(Task requirements):
The output should be every line below that includes the word "columns".

(Provided records):
+++
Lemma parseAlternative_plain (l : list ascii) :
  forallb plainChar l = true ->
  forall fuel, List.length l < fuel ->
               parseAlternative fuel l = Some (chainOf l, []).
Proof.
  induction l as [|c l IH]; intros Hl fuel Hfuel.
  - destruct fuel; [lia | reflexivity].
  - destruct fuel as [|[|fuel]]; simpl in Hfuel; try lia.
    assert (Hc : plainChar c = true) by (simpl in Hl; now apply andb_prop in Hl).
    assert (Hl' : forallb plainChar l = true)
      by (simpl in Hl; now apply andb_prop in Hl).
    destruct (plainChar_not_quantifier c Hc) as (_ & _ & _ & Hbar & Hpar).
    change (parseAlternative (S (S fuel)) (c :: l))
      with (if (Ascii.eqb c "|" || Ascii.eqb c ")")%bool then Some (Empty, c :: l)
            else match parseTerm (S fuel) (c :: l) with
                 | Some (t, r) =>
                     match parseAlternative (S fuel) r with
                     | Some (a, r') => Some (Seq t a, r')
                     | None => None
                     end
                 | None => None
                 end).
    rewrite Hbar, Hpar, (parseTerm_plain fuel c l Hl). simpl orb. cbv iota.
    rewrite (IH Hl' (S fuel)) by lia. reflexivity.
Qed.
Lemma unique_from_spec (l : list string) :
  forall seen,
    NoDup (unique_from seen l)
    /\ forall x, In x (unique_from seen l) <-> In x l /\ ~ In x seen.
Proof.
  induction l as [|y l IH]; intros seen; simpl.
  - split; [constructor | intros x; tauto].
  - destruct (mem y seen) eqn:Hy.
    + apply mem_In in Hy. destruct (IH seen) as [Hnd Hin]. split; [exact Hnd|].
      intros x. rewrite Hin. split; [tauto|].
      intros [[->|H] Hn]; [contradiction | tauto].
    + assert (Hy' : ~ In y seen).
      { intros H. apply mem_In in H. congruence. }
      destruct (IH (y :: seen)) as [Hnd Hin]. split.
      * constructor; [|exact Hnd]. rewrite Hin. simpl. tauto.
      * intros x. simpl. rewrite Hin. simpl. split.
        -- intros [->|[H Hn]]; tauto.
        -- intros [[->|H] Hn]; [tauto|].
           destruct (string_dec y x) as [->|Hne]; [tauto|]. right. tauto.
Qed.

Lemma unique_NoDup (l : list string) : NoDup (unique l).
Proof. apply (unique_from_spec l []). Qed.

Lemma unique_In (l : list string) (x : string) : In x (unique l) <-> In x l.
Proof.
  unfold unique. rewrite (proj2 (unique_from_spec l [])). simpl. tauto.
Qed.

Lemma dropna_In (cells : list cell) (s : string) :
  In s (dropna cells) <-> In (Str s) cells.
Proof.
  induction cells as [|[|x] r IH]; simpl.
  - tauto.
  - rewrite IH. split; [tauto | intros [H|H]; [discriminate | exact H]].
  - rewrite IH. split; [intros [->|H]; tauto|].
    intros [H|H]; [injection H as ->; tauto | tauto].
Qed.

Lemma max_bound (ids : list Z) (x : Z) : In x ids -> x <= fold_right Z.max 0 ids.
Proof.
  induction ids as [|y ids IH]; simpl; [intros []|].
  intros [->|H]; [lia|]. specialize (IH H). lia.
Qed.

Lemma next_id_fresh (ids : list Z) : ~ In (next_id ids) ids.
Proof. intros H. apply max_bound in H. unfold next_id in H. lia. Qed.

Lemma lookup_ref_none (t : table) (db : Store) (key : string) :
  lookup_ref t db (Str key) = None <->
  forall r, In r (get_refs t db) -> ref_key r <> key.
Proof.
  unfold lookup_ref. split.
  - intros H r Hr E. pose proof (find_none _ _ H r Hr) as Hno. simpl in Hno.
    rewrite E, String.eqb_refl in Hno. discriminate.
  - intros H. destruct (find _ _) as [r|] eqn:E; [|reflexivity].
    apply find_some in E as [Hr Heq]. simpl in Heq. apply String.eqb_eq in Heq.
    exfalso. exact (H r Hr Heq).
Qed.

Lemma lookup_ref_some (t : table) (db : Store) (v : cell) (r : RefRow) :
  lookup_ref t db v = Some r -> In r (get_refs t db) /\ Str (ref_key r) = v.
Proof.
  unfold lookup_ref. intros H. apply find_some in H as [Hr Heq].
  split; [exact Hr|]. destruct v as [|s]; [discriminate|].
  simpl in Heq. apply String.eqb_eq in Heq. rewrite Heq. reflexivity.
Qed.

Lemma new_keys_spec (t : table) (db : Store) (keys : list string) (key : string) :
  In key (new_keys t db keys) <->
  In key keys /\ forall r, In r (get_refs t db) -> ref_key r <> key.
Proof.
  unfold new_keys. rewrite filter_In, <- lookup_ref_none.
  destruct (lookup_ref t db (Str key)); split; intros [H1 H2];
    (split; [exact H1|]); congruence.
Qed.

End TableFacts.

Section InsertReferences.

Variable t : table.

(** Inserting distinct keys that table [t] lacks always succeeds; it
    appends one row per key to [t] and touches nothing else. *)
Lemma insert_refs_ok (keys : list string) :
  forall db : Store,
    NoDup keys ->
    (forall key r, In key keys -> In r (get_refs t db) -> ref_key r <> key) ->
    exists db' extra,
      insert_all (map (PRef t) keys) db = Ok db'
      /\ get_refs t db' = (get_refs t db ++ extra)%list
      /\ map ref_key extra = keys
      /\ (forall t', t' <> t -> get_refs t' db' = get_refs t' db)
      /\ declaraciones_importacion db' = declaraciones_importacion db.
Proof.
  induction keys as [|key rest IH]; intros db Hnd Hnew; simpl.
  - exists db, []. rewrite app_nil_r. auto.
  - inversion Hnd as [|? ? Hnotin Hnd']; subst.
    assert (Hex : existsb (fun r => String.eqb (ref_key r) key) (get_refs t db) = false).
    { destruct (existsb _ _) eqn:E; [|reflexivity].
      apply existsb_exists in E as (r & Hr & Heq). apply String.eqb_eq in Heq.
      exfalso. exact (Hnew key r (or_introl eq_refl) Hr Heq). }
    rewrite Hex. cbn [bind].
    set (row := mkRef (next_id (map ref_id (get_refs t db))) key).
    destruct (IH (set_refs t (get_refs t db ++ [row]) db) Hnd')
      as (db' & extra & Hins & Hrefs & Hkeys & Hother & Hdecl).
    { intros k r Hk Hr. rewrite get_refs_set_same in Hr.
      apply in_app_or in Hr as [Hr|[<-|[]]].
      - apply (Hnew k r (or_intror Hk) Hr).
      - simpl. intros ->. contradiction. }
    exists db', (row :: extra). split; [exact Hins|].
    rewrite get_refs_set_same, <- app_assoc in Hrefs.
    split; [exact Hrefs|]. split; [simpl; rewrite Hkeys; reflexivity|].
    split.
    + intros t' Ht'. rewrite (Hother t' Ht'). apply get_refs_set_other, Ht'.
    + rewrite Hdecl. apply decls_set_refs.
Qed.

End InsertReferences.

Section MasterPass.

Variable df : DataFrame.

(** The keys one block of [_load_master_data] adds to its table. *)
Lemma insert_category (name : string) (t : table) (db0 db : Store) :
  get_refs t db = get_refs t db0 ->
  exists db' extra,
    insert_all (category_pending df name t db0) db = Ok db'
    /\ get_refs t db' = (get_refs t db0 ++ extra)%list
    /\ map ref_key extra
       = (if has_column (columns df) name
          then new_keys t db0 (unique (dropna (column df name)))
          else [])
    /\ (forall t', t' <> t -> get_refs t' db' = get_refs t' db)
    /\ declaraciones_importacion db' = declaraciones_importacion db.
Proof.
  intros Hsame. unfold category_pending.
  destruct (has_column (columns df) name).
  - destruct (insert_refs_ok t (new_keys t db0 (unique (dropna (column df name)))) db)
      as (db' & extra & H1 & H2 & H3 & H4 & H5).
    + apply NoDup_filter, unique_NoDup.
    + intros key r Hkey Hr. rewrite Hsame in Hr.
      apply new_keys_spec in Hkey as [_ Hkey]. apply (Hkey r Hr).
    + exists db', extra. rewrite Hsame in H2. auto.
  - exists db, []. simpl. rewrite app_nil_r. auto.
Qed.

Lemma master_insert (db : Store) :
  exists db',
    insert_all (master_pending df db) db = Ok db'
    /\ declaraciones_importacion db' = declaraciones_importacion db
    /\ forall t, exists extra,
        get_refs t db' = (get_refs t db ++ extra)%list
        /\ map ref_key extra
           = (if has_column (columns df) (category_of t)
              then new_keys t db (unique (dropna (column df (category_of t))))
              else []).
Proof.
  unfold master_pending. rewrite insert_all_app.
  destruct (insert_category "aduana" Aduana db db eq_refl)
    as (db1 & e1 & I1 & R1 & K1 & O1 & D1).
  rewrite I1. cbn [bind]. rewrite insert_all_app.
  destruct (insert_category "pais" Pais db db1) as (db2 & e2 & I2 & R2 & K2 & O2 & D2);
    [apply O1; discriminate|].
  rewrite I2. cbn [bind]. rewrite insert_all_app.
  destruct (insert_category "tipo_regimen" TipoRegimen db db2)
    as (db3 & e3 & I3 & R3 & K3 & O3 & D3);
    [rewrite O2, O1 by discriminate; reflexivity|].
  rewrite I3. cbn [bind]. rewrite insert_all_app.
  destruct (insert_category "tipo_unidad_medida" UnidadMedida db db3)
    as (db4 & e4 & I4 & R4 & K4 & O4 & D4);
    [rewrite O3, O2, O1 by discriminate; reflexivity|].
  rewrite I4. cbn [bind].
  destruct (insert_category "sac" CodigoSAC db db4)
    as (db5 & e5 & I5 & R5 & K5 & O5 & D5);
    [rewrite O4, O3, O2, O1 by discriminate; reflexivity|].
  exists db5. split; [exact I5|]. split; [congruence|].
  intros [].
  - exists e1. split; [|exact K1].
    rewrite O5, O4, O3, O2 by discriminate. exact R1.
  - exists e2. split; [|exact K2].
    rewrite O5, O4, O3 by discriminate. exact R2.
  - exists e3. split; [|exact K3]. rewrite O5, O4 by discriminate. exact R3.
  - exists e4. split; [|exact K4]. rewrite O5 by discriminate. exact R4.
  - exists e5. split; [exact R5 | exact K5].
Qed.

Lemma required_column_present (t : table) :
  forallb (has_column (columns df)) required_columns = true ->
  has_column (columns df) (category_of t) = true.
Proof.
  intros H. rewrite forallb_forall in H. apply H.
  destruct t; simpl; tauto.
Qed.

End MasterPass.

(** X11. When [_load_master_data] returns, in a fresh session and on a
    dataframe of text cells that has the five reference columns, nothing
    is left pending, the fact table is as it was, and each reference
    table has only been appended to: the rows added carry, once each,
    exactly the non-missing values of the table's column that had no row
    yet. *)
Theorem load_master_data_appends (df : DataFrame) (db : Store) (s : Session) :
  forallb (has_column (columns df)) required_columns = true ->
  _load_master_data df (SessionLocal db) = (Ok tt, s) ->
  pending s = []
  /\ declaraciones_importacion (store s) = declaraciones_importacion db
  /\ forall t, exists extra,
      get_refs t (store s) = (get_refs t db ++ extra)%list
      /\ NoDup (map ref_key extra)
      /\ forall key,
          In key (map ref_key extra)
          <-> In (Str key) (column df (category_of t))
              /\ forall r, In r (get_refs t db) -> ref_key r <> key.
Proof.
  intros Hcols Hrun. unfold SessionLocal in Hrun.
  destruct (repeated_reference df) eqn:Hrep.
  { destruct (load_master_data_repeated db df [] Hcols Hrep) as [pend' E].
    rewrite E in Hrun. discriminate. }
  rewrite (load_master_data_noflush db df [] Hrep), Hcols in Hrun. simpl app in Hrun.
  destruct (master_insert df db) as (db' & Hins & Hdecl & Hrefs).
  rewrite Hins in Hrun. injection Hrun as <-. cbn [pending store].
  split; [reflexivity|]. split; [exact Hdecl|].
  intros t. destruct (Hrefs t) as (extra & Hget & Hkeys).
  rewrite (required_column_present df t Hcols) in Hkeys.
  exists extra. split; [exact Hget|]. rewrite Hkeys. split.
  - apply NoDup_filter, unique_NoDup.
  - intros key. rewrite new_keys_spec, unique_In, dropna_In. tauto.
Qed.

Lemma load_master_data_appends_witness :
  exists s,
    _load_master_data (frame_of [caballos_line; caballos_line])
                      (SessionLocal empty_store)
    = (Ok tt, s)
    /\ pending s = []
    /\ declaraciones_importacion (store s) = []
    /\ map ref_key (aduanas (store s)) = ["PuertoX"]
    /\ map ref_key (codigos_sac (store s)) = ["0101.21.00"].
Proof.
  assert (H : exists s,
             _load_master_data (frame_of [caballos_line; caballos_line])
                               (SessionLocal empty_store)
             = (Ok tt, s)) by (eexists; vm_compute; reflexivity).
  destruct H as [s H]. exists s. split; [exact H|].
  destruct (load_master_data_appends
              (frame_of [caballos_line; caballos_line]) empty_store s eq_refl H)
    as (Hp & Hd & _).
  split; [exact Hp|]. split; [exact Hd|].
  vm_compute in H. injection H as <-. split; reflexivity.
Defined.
+++
(Answer section):
       = (if has_column (columns df) name
  destruct (has_column (columns df) name).
           = (if has_column (columns df) (category_of t)
  forallb (has_column (columns df)) required_columns = true ->
  has_column (columns df) (category_of t) = true.
    dataframe of text cells that has the five reference columns, nothing
  forallb (has_column (columns df)) required_columns = true ->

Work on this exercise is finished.